### Exercise objective
Give back exactly the line containing "Lemma extSame_Open p" together with all the lines after it, ending at the final line below.

### Provided information
Lemma extSame_wrapErr {A} msg (m : IO X A) : extSame m -> extSame (wrapErr msg m).
Proof. intros Hm w. unfold wrapErr. specialize (Hm w). by destruct (m w) as [[a|e] w']. Qed.

Lemma extSame_syscall {A} op (f : disk -> res A * disk) : extSame (X:=X) (syscall op f).
Proof.
  intros w. unfold syscall. destruct (f (wdisk w)). by destruct (faults w) as [|[]].
Qed.

Lemma extSame_readRest h : extSame (X:=X) (readRest h).
Proof.
  intros w. unfold readRest. destruct (contents (wdisk w) h). by destruct (faults w) as [|[]].
Qed.

Lemma extSame_Write h b : extSame (X:=X) (Write h b).
Proof. intros w. unfold Write. destruct h; [done|]. by destruct (faults w) as [|[]]. Qed.

Lemma extSame_getNow : extSame (X:=X) getNow.
Proof. done. Qed.

Lemma extSame_getExt : extSame (X:=X) getExt.
Proof. done. Qed.

Lemma extSame_visit {A} (fn : A -> string -> FileInfo -> res A) root l : forall acc,
  extSame (X:=X) (visit fn root acc l).
Proof.
  induction l as [|[k n] l IH]; intros acc; cbn [visit]; [apply extSame_ret|].
  apply extSame_bind; [apply extSame_attempt, extSame_syscall|].
  intros [fi|e]; [|apply extSame_ret]. destruct (fn _ _ _); [apply IH|apply extSame_ret].
Qed.

Lemma extSame_Walk {A} (fn : A -> string -> FileInfo -> res A) acc root :
  extSame (X:=X) (Walk fn acc root).
Proof. intros w. unfold Walk. destruct (nodeAt _ _); [apply extSame_visit|done]. Qed.

Lemma extSame_Stat p : extSame (X:=X) (Stat p).
Proof. apply extSame_syscall. Qed.
Lemma extSame_Open p : extSame (X:=X) (Open p).
Proof. apply extSame_syscall. Qed.
Lemma extSame_OpenTrunc p perm : extSame (X:=X) (OpenTrunc p perm).
Proof. apply extSame_syscall. Qed.
Lemma extSame_OpenAppend p perm : extSame (X:=X) (OpenAppend p perm).
Proof. apply extSame_syscall. Qed.
Lemma extSame_Sync h : extSame (X:=X) (Sync h).
Proof. apply extSame_syscall. Qed.
Lemma extSame_Remove p : extSame (X:=X) (Remove p).
Proof. apply extSame_syscall. Qed.
Lemma extSame_Rename p q : extSame (X:=X) (Rename p q).
Proof. apply extSame_syscall. Qed.
Lemma extSame_Close h : extSame (X:=X) (Close h).
Proof. apply extSame_syscall. Qed.
Lemma extSame_FStat h : extSame (X:=X) (FStat h).
Proof. apply extSame_syscall. Qed.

### Answer area
Lemma extSame_Open p : extSame (X:=X) (Open p).
Proof. apply extSame_syscall. Qed.
Lemma extSame_OpenTrunc p perm : extSame (X:=X) (OpenTrunc p perm).
Proof. apply extSame_syscall. Qed.
Lemma extSame_OpenAppend p perm : extSame (X:=X) (OpenAppend p perm).
Proof. apply extSame_syscall. Qed.
Lemma extSame_Sync h : extSame (X:=X) (Sync h).
Proof. apply extSame_syscall. Qed.
Lemma extSame_Remove p : extSame (X:=X) (Remove p).
Proof. apply extSame_syscall. Qed.
Lemma extSame_Rename p q : extSame (X:=X) (Rename p q).
Proof. apply extSame_syscall. Qed.
Lemma extSame_Close h : extSame (X:=X) (Close h).
Proof. apply extSame_syscall. Qed.
Lemma extSame_FStat h : extSame (X:=X) (FStat h).
Proof. apply extSame_syscall. Qed.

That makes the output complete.